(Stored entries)
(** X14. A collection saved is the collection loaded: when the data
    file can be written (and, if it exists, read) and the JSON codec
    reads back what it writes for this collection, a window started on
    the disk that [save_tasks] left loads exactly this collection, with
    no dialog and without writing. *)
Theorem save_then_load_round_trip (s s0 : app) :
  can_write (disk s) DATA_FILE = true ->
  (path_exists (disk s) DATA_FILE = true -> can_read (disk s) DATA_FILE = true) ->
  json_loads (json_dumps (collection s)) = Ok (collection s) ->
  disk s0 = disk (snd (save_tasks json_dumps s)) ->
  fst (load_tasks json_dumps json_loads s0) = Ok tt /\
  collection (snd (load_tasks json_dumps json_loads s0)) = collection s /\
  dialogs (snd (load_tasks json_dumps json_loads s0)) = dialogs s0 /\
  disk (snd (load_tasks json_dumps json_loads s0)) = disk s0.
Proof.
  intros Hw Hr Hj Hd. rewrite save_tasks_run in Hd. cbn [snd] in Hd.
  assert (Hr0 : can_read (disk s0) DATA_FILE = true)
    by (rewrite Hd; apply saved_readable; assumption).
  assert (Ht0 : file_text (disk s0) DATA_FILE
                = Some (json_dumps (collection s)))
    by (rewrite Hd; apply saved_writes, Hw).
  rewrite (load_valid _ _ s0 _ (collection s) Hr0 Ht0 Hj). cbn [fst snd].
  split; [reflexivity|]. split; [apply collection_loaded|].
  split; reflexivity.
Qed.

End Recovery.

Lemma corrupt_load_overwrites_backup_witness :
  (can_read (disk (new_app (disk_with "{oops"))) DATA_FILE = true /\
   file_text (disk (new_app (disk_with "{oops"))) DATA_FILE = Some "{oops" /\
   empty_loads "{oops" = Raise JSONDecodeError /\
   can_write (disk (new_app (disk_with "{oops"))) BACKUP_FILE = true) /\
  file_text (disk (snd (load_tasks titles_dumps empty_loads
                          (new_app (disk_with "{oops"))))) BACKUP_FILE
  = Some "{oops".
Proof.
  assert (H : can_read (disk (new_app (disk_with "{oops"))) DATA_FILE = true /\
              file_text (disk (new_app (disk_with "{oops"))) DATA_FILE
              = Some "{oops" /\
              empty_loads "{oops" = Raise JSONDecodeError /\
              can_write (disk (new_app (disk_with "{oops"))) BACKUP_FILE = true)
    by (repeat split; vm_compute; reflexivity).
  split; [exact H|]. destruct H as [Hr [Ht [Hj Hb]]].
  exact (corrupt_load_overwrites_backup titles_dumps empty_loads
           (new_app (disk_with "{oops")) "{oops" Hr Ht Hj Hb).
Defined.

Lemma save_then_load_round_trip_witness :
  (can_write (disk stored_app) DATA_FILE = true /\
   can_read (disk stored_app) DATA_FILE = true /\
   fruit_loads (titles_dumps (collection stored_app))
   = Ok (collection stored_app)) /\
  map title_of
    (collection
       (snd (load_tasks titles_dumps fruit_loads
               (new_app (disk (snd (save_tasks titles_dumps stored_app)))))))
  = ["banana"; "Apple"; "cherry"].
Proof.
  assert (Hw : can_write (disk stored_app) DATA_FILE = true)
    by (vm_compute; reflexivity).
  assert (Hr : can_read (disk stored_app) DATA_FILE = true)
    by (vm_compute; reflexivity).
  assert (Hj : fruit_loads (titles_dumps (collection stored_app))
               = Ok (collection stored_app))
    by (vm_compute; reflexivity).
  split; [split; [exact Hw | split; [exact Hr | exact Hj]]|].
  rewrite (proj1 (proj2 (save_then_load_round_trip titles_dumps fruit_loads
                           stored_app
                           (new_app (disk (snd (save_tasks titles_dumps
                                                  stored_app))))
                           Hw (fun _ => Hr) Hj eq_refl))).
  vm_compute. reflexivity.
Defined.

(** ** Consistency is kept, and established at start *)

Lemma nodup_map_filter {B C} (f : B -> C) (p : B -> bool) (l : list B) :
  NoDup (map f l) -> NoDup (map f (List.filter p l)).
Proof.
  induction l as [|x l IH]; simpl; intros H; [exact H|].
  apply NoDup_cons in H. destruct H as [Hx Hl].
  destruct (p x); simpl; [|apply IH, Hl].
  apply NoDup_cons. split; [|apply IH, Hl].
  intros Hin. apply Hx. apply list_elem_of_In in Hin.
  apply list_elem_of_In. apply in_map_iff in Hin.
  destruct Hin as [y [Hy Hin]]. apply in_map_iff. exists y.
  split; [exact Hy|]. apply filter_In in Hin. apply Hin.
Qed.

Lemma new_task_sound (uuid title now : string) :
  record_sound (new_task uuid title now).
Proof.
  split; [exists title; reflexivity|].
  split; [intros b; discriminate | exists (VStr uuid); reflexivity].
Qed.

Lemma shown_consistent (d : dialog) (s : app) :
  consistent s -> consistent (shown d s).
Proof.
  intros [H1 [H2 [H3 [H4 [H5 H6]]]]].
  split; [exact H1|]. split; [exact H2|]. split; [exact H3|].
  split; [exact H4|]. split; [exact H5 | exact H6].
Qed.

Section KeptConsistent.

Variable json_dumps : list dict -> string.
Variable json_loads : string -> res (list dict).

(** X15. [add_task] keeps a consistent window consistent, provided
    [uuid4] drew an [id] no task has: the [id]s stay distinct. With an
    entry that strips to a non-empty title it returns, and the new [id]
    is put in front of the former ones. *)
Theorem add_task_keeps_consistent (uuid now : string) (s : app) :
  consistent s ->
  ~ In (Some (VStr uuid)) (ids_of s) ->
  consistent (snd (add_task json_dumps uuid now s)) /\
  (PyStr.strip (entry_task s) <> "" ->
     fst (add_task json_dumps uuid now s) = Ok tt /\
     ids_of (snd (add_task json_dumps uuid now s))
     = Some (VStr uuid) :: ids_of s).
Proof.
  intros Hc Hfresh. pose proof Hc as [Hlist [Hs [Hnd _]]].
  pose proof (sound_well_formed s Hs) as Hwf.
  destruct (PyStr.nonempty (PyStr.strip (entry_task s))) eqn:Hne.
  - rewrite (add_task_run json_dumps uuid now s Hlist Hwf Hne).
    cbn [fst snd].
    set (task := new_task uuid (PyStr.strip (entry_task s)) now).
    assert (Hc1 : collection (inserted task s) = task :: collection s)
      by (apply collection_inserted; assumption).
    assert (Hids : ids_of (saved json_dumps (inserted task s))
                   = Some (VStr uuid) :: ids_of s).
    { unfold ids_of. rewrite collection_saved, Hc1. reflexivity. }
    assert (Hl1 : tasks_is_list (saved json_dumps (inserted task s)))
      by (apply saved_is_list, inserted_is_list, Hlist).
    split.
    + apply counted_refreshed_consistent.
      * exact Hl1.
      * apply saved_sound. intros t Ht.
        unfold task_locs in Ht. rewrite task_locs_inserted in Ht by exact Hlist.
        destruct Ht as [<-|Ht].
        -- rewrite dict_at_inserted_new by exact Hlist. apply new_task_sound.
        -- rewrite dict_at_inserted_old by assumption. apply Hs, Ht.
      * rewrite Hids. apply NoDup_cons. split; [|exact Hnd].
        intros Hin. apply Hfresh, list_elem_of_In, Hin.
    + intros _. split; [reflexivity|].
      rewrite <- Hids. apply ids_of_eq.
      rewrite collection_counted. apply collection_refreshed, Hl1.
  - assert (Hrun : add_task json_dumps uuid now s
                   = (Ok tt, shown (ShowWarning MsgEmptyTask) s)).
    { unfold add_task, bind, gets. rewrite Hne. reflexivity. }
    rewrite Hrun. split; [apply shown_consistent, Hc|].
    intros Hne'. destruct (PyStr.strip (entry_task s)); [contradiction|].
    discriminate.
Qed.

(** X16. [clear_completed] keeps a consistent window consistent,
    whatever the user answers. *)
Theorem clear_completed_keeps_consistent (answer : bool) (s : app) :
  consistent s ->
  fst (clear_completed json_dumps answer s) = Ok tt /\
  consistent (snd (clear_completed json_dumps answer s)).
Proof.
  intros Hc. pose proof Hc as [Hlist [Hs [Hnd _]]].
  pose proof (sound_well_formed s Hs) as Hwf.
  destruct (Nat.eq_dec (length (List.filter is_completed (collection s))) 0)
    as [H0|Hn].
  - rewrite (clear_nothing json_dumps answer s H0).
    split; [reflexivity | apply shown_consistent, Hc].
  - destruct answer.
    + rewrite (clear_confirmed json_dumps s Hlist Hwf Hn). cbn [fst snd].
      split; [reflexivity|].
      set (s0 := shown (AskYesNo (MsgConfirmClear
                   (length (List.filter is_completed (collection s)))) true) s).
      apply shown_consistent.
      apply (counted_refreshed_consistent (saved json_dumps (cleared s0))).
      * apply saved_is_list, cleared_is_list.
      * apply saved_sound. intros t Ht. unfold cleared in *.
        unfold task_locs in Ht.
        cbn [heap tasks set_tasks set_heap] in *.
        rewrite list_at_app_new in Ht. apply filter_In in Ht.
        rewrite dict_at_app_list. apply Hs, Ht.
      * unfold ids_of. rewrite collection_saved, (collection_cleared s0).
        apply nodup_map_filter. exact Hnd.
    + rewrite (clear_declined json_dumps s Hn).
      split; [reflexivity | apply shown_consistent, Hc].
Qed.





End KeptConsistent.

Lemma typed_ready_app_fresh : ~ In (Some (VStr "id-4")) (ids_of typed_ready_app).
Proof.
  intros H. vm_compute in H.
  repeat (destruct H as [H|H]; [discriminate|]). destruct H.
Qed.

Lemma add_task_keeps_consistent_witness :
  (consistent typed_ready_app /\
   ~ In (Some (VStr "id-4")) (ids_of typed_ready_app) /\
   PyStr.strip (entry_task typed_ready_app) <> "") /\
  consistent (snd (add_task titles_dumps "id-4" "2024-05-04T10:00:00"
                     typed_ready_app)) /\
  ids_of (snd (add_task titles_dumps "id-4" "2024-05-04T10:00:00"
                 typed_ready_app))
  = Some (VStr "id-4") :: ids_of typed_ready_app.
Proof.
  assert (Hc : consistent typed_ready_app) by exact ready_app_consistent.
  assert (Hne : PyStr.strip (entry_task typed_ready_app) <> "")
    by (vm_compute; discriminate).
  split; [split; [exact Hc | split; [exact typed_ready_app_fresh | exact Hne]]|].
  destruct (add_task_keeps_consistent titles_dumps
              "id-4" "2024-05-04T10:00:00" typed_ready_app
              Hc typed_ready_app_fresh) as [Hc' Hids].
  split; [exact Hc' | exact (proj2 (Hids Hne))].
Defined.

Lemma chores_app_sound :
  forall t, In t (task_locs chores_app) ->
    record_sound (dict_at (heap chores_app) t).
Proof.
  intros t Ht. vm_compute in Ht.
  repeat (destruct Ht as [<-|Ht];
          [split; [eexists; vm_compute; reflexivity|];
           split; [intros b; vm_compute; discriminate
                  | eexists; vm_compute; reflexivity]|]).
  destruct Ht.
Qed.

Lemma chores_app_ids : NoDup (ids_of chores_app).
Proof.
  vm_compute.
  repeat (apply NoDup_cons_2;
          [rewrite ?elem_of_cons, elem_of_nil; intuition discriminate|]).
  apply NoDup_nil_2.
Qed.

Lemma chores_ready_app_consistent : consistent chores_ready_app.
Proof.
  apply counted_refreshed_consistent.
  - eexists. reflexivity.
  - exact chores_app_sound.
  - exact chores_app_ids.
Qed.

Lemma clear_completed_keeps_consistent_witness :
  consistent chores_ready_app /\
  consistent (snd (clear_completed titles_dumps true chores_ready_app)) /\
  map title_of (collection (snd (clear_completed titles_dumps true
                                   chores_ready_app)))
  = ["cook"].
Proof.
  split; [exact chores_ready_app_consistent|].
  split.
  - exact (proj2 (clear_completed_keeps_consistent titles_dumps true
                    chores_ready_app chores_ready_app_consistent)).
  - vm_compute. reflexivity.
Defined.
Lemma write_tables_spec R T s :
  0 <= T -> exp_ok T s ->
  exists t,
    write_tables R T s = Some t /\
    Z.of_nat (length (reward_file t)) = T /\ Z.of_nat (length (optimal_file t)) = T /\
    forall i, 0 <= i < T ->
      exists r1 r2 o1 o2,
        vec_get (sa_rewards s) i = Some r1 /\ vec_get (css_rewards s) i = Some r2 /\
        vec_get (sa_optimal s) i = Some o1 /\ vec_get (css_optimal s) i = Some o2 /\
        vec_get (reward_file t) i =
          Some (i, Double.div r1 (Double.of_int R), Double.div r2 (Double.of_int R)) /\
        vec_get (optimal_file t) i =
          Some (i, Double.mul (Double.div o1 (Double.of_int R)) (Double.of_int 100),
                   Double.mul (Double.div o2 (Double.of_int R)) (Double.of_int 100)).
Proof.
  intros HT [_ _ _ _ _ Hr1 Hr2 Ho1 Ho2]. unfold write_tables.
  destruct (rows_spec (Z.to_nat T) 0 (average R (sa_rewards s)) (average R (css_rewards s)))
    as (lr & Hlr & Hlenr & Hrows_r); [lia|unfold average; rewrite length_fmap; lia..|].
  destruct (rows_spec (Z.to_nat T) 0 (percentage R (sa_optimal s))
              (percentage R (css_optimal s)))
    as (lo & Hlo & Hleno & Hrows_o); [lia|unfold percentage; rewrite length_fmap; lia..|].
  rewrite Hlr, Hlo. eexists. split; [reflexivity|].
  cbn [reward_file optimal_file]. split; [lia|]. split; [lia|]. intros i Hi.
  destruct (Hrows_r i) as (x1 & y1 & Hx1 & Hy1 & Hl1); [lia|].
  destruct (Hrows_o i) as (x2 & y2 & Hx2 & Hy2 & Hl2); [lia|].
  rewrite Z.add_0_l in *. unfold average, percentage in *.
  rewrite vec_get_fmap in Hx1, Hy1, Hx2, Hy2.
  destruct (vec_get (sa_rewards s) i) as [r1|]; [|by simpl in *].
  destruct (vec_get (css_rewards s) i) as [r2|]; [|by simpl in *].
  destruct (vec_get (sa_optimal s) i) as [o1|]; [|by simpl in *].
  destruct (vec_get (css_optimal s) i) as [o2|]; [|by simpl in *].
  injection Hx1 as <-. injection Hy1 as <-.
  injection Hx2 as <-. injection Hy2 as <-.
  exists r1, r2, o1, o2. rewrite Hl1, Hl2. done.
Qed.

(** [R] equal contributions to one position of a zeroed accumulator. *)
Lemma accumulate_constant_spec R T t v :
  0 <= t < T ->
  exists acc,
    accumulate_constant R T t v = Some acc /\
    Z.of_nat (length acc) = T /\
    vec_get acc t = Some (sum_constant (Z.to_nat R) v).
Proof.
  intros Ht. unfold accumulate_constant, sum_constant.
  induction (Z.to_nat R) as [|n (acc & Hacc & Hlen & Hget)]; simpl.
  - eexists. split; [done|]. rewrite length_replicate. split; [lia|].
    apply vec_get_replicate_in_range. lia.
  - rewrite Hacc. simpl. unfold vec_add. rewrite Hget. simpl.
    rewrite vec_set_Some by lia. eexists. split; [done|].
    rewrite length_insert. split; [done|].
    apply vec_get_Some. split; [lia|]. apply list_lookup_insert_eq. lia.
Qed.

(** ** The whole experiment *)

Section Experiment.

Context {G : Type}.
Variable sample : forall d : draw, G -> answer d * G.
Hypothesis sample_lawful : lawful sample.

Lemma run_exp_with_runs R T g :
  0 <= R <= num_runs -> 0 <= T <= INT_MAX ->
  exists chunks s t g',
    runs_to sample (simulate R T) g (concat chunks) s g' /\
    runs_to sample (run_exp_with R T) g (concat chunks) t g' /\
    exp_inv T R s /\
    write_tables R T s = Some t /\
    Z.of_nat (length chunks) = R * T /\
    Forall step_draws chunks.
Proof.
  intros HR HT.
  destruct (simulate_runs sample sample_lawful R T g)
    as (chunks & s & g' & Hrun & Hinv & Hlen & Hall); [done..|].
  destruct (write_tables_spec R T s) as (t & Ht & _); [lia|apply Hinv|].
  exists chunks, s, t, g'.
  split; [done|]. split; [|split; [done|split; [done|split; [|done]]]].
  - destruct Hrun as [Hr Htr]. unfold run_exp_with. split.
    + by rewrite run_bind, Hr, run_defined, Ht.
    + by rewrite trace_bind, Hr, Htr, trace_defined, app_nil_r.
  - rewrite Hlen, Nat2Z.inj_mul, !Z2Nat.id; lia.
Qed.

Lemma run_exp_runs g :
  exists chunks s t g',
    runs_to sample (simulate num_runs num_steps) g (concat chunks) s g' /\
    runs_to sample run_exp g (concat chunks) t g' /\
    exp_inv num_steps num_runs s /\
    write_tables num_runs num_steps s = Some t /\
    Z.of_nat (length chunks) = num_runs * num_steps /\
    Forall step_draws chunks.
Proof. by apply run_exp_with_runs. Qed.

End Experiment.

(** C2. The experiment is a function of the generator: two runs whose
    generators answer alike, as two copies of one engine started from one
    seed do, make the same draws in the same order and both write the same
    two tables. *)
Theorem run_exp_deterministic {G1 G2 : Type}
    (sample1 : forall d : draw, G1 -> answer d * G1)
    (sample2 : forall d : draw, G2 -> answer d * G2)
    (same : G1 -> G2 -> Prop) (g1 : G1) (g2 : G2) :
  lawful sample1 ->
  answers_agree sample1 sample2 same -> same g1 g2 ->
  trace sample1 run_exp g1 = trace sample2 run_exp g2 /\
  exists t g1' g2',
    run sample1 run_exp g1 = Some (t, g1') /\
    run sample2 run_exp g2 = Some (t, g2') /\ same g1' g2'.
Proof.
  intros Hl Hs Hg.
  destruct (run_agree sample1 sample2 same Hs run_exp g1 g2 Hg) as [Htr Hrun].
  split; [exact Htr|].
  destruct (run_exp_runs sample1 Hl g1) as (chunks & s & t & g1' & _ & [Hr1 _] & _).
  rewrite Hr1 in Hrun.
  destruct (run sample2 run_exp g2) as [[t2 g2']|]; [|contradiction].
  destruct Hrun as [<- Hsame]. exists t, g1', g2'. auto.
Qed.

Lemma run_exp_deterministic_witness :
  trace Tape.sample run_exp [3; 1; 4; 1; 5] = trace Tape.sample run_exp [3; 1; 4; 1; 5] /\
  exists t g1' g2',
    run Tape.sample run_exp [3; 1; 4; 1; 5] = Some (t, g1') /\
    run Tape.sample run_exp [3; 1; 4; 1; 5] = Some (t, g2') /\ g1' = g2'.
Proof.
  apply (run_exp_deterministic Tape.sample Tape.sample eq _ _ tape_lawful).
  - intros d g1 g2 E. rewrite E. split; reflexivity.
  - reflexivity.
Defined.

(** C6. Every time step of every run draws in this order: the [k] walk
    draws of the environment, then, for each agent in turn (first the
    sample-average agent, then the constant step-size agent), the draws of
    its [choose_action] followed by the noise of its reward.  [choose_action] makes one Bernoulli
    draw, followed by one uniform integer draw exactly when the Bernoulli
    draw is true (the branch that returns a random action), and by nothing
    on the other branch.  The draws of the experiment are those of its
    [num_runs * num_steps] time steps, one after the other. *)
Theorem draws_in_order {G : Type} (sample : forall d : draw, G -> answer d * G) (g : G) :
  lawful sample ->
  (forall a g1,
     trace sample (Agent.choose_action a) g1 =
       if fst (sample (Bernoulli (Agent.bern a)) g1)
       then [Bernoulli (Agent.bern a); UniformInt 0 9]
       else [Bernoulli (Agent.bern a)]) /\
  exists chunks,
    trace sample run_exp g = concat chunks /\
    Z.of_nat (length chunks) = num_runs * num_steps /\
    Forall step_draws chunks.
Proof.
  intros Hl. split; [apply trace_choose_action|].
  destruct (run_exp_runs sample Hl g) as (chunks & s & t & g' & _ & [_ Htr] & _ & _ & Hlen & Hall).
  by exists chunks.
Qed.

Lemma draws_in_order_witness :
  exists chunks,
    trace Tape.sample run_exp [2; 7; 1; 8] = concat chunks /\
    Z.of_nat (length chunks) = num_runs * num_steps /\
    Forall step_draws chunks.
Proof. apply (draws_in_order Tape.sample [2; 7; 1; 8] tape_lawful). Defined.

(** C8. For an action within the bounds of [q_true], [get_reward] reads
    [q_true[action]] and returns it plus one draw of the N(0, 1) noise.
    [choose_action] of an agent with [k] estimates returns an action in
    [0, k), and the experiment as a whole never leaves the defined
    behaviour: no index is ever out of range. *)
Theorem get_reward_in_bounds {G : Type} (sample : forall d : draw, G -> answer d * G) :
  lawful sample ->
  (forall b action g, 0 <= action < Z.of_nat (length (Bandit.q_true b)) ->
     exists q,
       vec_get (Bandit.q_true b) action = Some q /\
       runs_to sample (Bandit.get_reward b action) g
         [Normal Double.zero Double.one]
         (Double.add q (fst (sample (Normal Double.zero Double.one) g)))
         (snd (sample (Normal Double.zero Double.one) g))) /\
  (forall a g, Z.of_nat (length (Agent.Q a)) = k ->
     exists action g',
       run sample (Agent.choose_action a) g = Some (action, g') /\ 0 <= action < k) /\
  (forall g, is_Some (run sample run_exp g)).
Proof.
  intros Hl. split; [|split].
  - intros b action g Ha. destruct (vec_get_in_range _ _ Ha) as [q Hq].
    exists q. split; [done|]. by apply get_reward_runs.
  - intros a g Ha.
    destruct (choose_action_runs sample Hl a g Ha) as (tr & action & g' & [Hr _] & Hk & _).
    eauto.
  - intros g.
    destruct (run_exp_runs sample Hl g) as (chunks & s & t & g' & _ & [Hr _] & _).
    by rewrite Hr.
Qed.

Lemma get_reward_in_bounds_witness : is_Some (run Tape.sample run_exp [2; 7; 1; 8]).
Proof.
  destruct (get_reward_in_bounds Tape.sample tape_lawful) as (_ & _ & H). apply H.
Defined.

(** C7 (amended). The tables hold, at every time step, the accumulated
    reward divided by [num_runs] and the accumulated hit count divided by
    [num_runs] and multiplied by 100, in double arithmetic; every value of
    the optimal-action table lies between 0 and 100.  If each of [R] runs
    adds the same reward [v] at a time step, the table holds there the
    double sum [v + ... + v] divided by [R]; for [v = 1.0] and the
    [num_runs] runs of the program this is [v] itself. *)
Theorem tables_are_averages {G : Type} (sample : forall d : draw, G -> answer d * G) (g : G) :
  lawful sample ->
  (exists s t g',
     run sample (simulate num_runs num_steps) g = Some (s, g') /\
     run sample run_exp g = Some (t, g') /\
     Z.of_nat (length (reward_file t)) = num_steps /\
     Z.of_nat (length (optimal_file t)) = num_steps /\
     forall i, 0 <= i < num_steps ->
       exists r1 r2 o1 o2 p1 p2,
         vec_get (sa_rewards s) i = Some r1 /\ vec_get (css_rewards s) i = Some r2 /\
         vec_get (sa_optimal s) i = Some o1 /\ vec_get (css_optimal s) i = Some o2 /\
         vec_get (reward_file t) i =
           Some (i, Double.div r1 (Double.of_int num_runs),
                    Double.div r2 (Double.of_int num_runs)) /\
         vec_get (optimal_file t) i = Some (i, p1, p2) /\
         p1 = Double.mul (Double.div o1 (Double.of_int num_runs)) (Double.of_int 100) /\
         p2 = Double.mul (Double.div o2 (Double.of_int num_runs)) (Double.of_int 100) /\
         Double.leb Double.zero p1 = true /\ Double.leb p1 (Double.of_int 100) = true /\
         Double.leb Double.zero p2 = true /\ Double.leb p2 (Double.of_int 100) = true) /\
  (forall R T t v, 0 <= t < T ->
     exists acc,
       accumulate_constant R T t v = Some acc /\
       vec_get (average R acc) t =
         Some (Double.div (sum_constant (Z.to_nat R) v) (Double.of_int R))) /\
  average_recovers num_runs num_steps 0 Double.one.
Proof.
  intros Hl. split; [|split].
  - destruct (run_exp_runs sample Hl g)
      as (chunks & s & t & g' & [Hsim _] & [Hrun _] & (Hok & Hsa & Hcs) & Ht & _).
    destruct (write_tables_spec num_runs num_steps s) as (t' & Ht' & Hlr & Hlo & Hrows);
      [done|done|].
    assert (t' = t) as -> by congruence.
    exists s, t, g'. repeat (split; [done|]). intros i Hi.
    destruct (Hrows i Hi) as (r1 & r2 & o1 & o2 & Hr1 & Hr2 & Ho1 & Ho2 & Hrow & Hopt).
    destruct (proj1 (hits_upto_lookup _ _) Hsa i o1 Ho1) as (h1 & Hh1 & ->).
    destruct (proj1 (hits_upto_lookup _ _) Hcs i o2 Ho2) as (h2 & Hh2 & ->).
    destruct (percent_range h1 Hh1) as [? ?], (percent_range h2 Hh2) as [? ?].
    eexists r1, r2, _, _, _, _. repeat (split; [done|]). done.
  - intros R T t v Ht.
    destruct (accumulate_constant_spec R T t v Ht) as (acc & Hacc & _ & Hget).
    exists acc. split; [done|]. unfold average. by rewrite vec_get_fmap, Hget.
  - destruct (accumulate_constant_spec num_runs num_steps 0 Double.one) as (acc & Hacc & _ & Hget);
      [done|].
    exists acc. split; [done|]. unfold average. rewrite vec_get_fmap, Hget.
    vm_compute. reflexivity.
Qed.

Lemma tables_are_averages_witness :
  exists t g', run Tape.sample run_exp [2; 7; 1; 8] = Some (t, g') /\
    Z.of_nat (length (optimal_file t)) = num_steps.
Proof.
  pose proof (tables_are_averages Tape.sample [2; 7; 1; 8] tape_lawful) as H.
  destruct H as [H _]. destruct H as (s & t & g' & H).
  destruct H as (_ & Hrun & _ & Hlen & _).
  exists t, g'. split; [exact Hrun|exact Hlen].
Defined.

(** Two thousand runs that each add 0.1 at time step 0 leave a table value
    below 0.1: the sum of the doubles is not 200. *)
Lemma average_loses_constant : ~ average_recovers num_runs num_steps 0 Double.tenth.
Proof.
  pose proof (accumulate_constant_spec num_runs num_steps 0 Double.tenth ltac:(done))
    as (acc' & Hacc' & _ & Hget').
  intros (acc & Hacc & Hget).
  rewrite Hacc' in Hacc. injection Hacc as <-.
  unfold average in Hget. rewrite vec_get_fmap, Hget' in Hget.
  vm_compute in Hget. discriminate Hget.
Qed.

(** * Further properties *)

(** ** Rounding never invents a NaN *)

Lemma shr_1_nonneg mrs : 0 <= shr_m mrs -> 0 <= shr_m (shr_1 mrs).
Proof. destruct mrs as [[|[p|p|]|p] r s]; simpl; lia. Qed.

WHAT IS BEING ASKED:
Respond with nothing but the number of lines in the entries that contain the string "pose".

RESPONSE TO THIS EXERCISE:
6